**DATA TO EXAMINE**
(** A block applied to a ledger, as it was when it was connected: [man] is the
    block manager of that time. *)
Definition applies (h n : Z) (u : ledger) (undo : CBlockUndo) (u' : ledger) : Prop :=
  wf_txs params (txs_of h) /\
  exists (man : BlockManager) b, nHeight b = n /\
    block_connects params TxHash (m_block_index man) h b (holds_scripts man h b) u (txs_of h) undo u'.
(** The ledger after a block: what its ancestors from the genesis block on,
    whose outputs are not in the ledger, make of the empty one. *)
Inductive ledger_at (m : BlockMap) (undos : gmap Z CBlockUndo) : Z -> ledger -> Prop :=
  | la_genesis : ledger_at m undos genesis ∅
  | la_block h b p u undo u' :
      m !! h = Some b -> pprev b = Some p -> has_undo b = true -> undos !! h = Some undo ->
      ledger_at m undos p u -> applies h (nHeight b) u undo u' -> ledger_at m undos h u'.

Lemma ledger_at_grows m m' undos undos' h u :
  index_grows m m' -> (forall k b undo, m !! k = Some b -> has_undo b = true -> undos !! k = Some undo -> undos' !! k = Some undo) ->
  ledger_at m undos h u -> ledger_at m' undos' h u.
Proof.
  intros Hg Hk. induction 1 as [|h b p u undo u' E1 E2 E3 E4 _ IH E5]; [constructor|].
  destruct (Hg h b E1) as (b' & Eb' & (_ & L2 & _ & L4 & _) & HU). apply (la_block _ _ h b' p u undo); auto; [congruence|eauto|rewrite L4; exact E5].
Qed.

Lemma block_connects_ledger m pindex b scripts u txs undo u' :
  1 <= nHeight b < 2 ^ 31 -> wf_txs params txs -> ledger_ok params (nHeight b) u ->
  block_connects params TxHash m pindex b scripts u txs undo u' -> ledger_ok params (nHeight b) u'.
Proof.
  intros Hh Hwf Hu [(cb & rest & fees & -> & _ & _ & Hcon & _)]. apply Forall_cons in Hwf as [[Hl [min Hw]] Hwf].
  eapply txs_connect_ledger; [exact Hh|exact Hwf| |exact Hcon]. eapply apply_tx_ok; eassumption.
Qed.
(** Every ledger is well formed and holds at most what was issued. *)
Lemma ledger_at_ok m undos h u b :
  index_ok m -> m !! genesis <> None -> (forall g, m !! genesis = Some g -> pprev g = None) -> ledger_at m undos h u -> m !! h = Some b ->
  ledger_ok params (nHeight b) u /\ value u <= cumulative_supply params (nHeight b).
Proof.
  intros Hm Hgen Hroot H. revert b. induction H as [|h b p u undo u' E1 E2 E3 E4 _ IH (Hwf & man & b0 & E5 & Hbc)]; intros b' Eb.
  { split; [intros o cn E; rewrite lookup_empty in E; discriminate|]. destruct (eo_root _ _ _ (Hm _ _ Eb) (Hroot _ Eb)) as (-> & _).
    rewrite value_empty. change (0 <= 0 + GetBlockSubsidy 0 params). reflexivity. }
  rewrite E1 in Eb. injection Eb as <-. destruct (eo_link _ _ _ (Hm h b E1) p E2) as (pb & Epb & Hh & _).
  pose proof (eo_height _ _ _ (Hm h b E1)). pose proof (eo_height _ _ _ (Hm p pb Epb)). destruct (IH pb Epb) as [Hu Hv]. split.
  - rewrite <- E5. eapply block_connects_ledger; [| | |exact Hbc]; [lia|exact Hwf|]. eapply ledger_ok_mono; [|exact Hu]. lia.
  - rewrite cumulative_supply_succ by lia. replace (nHeight b - 1) with (nHeight pb) by lia. rewrite <- E5. pose proof (value_block _ _ _ _ _ _ _ _ _ _ Hwf Hbc). lia.
Qed.

(** The ledger is determined by the block. *)
Lemma txs_connect_det m m' pindex pindex' b b' lf lf' S S' u txs undo fees u1 undo' fees' u2 :
  nHeight b = nHeight b' -> txs_connect params TxHash m pindex b lf S u txs undo fees u1 ->
  txs_connect params TxHash m' pindex' b' lf' S' u txs undo' fees' u2 -> undo = undo' /\ u1 = u2.
Proof.
  intros Hh H. revert undo' fees' u2. induction H as [u|u tx txs coins undo fee fees u1 Hcb Htx Hv _ IH]; intros undo' fees' u2 H'.
  { inversion H'; subst; auto. }
  inversion H' as [|? ? ? coins' undo1 fee' fees1 ? _ Htx' _ H1]; subst. rewrite <- Hh in H1. destruct (IH _ _ _ H1) as [-> ->].
  pose proof (tc_inputs _ _ _ _ _ _ _ _ _ _ Htx) as I1. pose proof (tc_inputs _ _ _ _ _ _ _ _ _ _ Htx') as I2. split; congruence.
Qed.
Lemma applies_det h n u undo u1 undo' u2 : applies h n u undo u1 -> applies h n u undo' u2 -> undo = undo' /\ u1 = u2.
Proof.
  intros (_ & man & b & E & [(cb & rest & fees & E1 & _ & _ & H1 & _)]) (_ & man' & b' & E' & [(cb' & rest' & fees' & E2 & _ & _ & H2 & _)]).
  rewrite E1 in E2. injection E2 as <- <-. rewrite E' in H2. rewrite E in H1. eapply txs_connect_det; [|exact H1|exact H2]. congruence.
Qed.
Lemma ledger_at_det m m' undos undos' h u u' :
  (forall k b b', m !! k = Some b -> m' !! k = Some b' -> pprev b = pprev b' /\ nHeight b = nHeight b') ->
  (forall g, m !! genesis = Some g -> pprev g = None) -> (forall g, m' !! genesis = Some g -> pprev g = None) ->
  ledger_at m undos h u -> ledger_at m' undos' h u' -> u = u'.
Proof.
  intros Hsame Hg Hg' H. revert u'. induction H as [|h b p u undo u1 E1 E2 E3 E4 _ IH E5]; intros u2 H2.
  { inversion H2 as [|? b ? ? ? ? E1 E2]; subst; [reflexivity|]. rewrite (Hg' _ E1) in E2. discriminate. }
  inversion H2 as [|? b' p' u' undo' ? F1 F2 F3 F4 F5 F6]; subst.
  { rewrite (Hg _ E1) in E2. discriminate. }
  destruct (Hsame h b b' E1 F1) as [Ep En]. rewrite Ep, F2 in E2. injection E2 as ->. rewrite (IH u' F5), En in E5. apply (applies_det _ _ _ _ _ _ _ E5 F6).
Qed.

(** ** The invariant *)

(** The hashes for which old versions of the rules made exceptions do not
    occur; 0 stands for no hash. *)
Definition hash_ok (h : Z) : Prop :=
  h <> 0 /\ h <> BIP34Hash params /\ h <> 0x00000000000a4d0a398161ffc163c503763b1f4360639393e0e4c8e300e0caec /\
  h <> 0x00000000000743f190a18c5577a3c2d2a1f610ae9601ac046a38084ccb7cd721.
Definition entries_ok (m : BlockMap) : Prop := forall h b, m !! h = Some b -> nHeight b + 2 ^ 16 < 2 ^ 31 /\ hash_ok h.
(* ===== verification/MetalDag.v ===== *)
(** * MetalDAG: the memory-hard hash

    [src/metaldag/metaldag.cpp], from the Keccak permutation up to
    [hashimoto_light], and the reference verifier [metaldag/metaldag-ref.cpp]
    the miner is checked against.  Bytes and words are integers kept at their
    width; an item is its 64 bytes.  A read outside a vector or a remainder by
    zero is [None].

    The theorems: the permutation and the sponge are those of FIPS 202 with the
    original padding byte 0x01; no access leaves the cache or the DAG; verifying
    from the cache computes what hashing against the whole DAG computes; and the
    reference verifier agrees as long as the DAG has at most 2^32 items. *)

From S2P Require Import Prelude Keccak Fips202 Serialize.

Local Open Scope Z_scope.

(** ** Keccak *)

Definition KECCAK_RC : list Z := [
  0x0000000000000001; 0x0000000000008082; 0x800000000000808a; 0x8000000080008000;
  0x000000000000808b; 0x0000000080000001; 0x8000000080008081; 0x8000000000008009;
  0x000000000000008a; 0x0000000000000088; 0x0000000080008009; 0x000000008000000a;
  0x000000008000808b; 0x800000000000008b; 0x8000000000008089; 0x8000000000008003;
  0x8000000000008002; 0x8000000000000080; 0x000000000000800a; 0x800000008000000a;
  0x8000000080008081; 0x8000000000008080; 0x0000000080000001; 0x8000000080008008].
Definition KECCAK_ROT : list Z :=
  [1; 3; 6; 10; 15; 21; 28; 36; 45; 55; 2; 14; 27; 41; 56; 8; 25; 43; 62; 18; 39; 61; 20; 44].
Definition KECCAK_PI : list nat :=
  [10; 7; 11; 17; 18; 3; 5; 16; 8; 21; 24; 4; 15; 23; 19; 13; 12; 2; 20; 14; 22; 9; 6; 1]%nat.
Definition rol64 (x n : Z) : Z := Z.lor (u64 (Z.shiftl x n)) (Z.shiftr x (64 - n)).
(** C25: the caches are least-recently-used: after any sequence of hashes the
    resident caches are exactly those of the six distinct keys requested last, so
    a peer needs six other cold epochs to evict one, and each holds the cache that
    building it anew would give. *)
Theorem resident_caches_exact rs :
  Forall request_ok rs -> Z.of_nat (length rs) < 2 ^ 64 ->
  exists hs st, hash_all rs empty_caches = Some (hs, st) /\
    (size (g_cache_by_key st) <= METALDAG_CACHE_ENTRIES)%nat /\
    (forall k, is_Some (g_cache_by_key st !! k) <-> k ∈ last_keys rs) /\
    (forall k slot, g_cache_by_key st !! k = Some slot -> epoch_cache k.1 k.2 = Some (slot_cache slot)) /\
    (forall nTime params, is_u32 nTime -> metaldag_params params -> exists e, GetEpochSizing nTime params = Some e /\
       CacheResident nTime params st = Some (bool_decide ((epoch e, cache_size e) ∈ last_keys rs))).
Proof.
  intros Hrs Hn. destruct (hash_all_spec rs [] empty_caches Hrs lru_empty) as (st & E & Hl & _); [cbn; lia|].
  rewrite touch_all in Hl. eexists _, st. split; [exact E|]. pose proof (ls_covers _ _ Hl) as Hc. split; [|split; [|split]].
  - rewrite (covers_size _ _ Hc). apply (ls_size _ _ Hl).
  - intros k. symmetry. apply (cv_resident _ _ Hc).
  - intros k slot Hk. apply (ls_used _ _ Hl) in Hk as [_ Hk]. exact Hk.
  - intros nTime params Ht Hp. destruct (GetEpochSizing_spec nTime params Hp Ht) as (p & q & Ee & _).
    eexists. split; [exact Ee|]. apply (CacheResident_spec _ _ _ _ _ Hl Ee).
Qed.
(** ** Positions of two messages *)

Lemma checksum_lt l : forall k,
  length l = length k -> (forall i, (i < length l)%nat -> l !!! i <= k !!! i) -> l <> k -> checksum k < checksum l.
Proof.
  induction l as [|x l IH]; intros [|y k] Hl Hle Hne; cbn [length] in *; try congruence; try discriminate.
  cbn [checksum foldr]. fold (checksum k) (checksum l). pose proof (Hle 0%nat ltac:(lia)) as H0. cbn in H0.
  assert (Hle' : forall i, (i < length l)%nat -> l !!! i <= k !!! i) by (intros i Hi; apply (Hle (S i)); lia).
  destruct (decide (l = k)) as [->|Hn].
  - assert (x <> y) by congruence. lia.
  - pose proof (IH k ltac:(lia) Hle' Hn). lia.
Qed.
Lemma checksum_last c c' : c < c' -> ~ c / 256 < c' / 256 -> ~ c / 16 mod 16 < c' / 16 mod 16 -> c mod 16 < c' mod 16.
Proof. zlia. Qed.
Lemma message_digits_inj m m' :
  length m = 16%nat -> length m' = 16%nat -> message_digits m = message_digits m' -> m = m'.
Proof.
  intros Hl Hl' E. apply (list_eq_total m m' 16 Hl Hl'). intros i Hi.
  assert (D : forall j, (j < 32)%nat -> digit16 m j = digit16 m' j).
  { intros j Hj. assert (E2 : message_digits m !! j = message_digits m' !! j) by (rewrite E; reflexivity).
    unfold message_digits in E2. rewrite !list_lookup_fmap, lookup_seq_lt in E2 by lia. cbn in E2. congruence. }
  pose proof (D (2 * i)%nat ltac:(lia)) as Da. pose proof (D (2 * i + 1)%nat ltac:(lia)) as Db. unfold digit16 in Da, Db.
  replace ((2 * i) / 2)%nat with i in Da by half. replace ((2 * i + 1) / 2)%nat with i in Db by half.
  rewrite Nat.even_mul in Da. rewrite Nat.even_add, Nat.even_mul in Db. cbn [Nat.even orb eqb] in Da, Db.
  pose proof (Z.div_mod (m !!! i) 16). pose proof (Z.div_mod (m' !!! i) 16). lia.
Qed.

(** C30: the positions of a one-time signature: they are the base-16 digits of the
    message, the high one of a byte first, followed by the three digits of their
    checksum; each is in 0..15; and of two different messages each has a position
    before the other's, so that the chain values of one signature never suffice
    for a second message. *)
Theorem wots_positions (m m' : list Z) :
  bytes_ok m -> length m = SPX_N -> bytes_ok m' -> length m' = SPX_N ->
  chain_lengths m = message_digits m ++ checksum_digits (checksum (message_digits m)) /\
  length (chain_lengths m) = SPX_WOTS_LEN /\ Forall (fun d => 0 <= d < SPX_WOTS_W) (chain_lengths m) /\
  (m <> m' -> exists i, (i < SPX_WOTS_LEN)%nat /\ chain_lengths m' !!! i < chain_lengths m !!! i).
Proof.
  intros Hb Hl Hb' Hl'. destruct (chain_lengths_range m Hb Hl) as [R1 R2].
  split; [exact (chain_lengths_spec m Hb Hl)|]. split; [exact R1|]. split.
  { eapply Forall_impl; [exact R2|]. intros d Hd. change (0 <= d <= 15) in Hd. unfold SPX_WOTS_W. lia. }
  intros Hne. destruct (message_digits_ok m Hb Hl) as [D1 D2], (message_digits_ok m' Hb' Hl') as [D1' D2'].
  rewrite (chain_lengths_spec m Hb Hl), (chain_lengths_spec m' Hb' Hl').
  set (d := message_digits m) in *. set (d' := message_digits m') in *.
  destruct (decide (Exists (fun i => d' !!! i < d !!! i) (seq 0 32))) as [Hex|Hn].
  - apply Exists_exists in Hex as (i & Hi & H). apply elem_of_seq in Hi. exists i. split; [apply (Nat.lt_le_trans _ 32); [lia|apply Nat.leb_le; reflexivity]|]. rewrite !lookup_total_app_l by lia. exact H.
  - assert (Hc : checksum d' < checksum d).
    { apply checksum_lt; [lia| |intros E; apply Hne, message_digits_inj; assumption].
      intros i Hi. apply Z.le_ngt. intros H. apply Hn, Exists_exists. exists i. split; [apply elem_of_seq; lia|exact H]. }
    pose proof (checksum_range d D2) as Rc. pose proof (checksum_range d' D2') as Rc'.
    assert (L : forall k, (k < 3)%nat -> (32 + k < SPX_WOTS_LEN)%nat) by (intros k Hk; unfold SPX_WOTS_LEN, SPX_WOTS_LEN1, SPX_WOTS_LEN2; lia).
    assert (X : forall k, (k < 3)%nat -> (d ++ checksum_digits (checksum d)) !!! (32 + k)%nat = checksum_digits (checksum d) !!! k /\
                                     (d' ++ checksum_digits (checksum d')) !!! (32 + k)%nat = checksum_digits (checksum d') !!! k).
    { intros k _. split; rewrite lookup_total_app_r by lia; f_equal; lia. }
    destruct (Z.lt_decidable (checksum d' / 256) (checksum d / 256)) as [H|Ha]; [exists (32 + 0)%nat|].
    { split; [apply L; lia|]. destruct (X 0%nat) as [-> ->]; [lia|exact H]. }
    destruct (Z.lt_decidable (checksum d' / 16 mod 16) (checksum d / 16 mod 16)) as [H|Hm]; [exists (32 + 1)%nat|exists (32 + 2)%nat].
    { split; [apply L; lia|]. destruct (X 1%nat) as [-> ->]; [lia|exact H]. }
    split; [apply L; lia|]. destruct (X 2%nat) as [-> ->]; [lia|]. apply (checksum_last (checksum d') (checksum d) Hc Ha Hm).
Qed.
Lemma wots_positions_witness :
  exists i, (i < SPX_WOTS_LEN)%nat /\ chain_lengths (replicate 16 0) !!! i < chain_lengths (replicate 16 1) !!! i.
Proof.
  refine (proj2 (proj2 (proj2 (wots_positions (replicate 16 1) (replicate 16 0) _ eq_refl _ eq_refl))) _);
    [apply Forall_replicate; unfold is_u8; lia..|discriminate].
Defined.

**PROBLEM DETAILS**
Above are the entries. Quote exactly the lines from the one bearing "pose proof (checksum_range d D2)" through the one bearing "intros k _.".

**TASK RESPONSE**
    pose proof (checksum_range d D2) as Rc. pose proof (checksum_range d' D2') as Rc'.
    assert (L : forall k, (k < 3)%nat -> (32 + k < SPX_WOTS_LEN)%nat) by (intros k Hk; unfold SPX_WOTS_LEN, SPX_WOTS_LEN1, SPX_WOTS_LEN2; lia).
    assert (X : forall k, (k < 3)%nat -> (d ++ checksum_digits (checksum d)) !!! (32 + k)%nat = checksum_digits (checksum d) !!! k /\
                                     (d' ++ checksum_digits (checksum d')) !!! (32 + k)%nat = checksum_digits (checksum d') !!! k).
    { intros k _. split; rewrite lookup_total_app_r by lia; f_equal; lia. }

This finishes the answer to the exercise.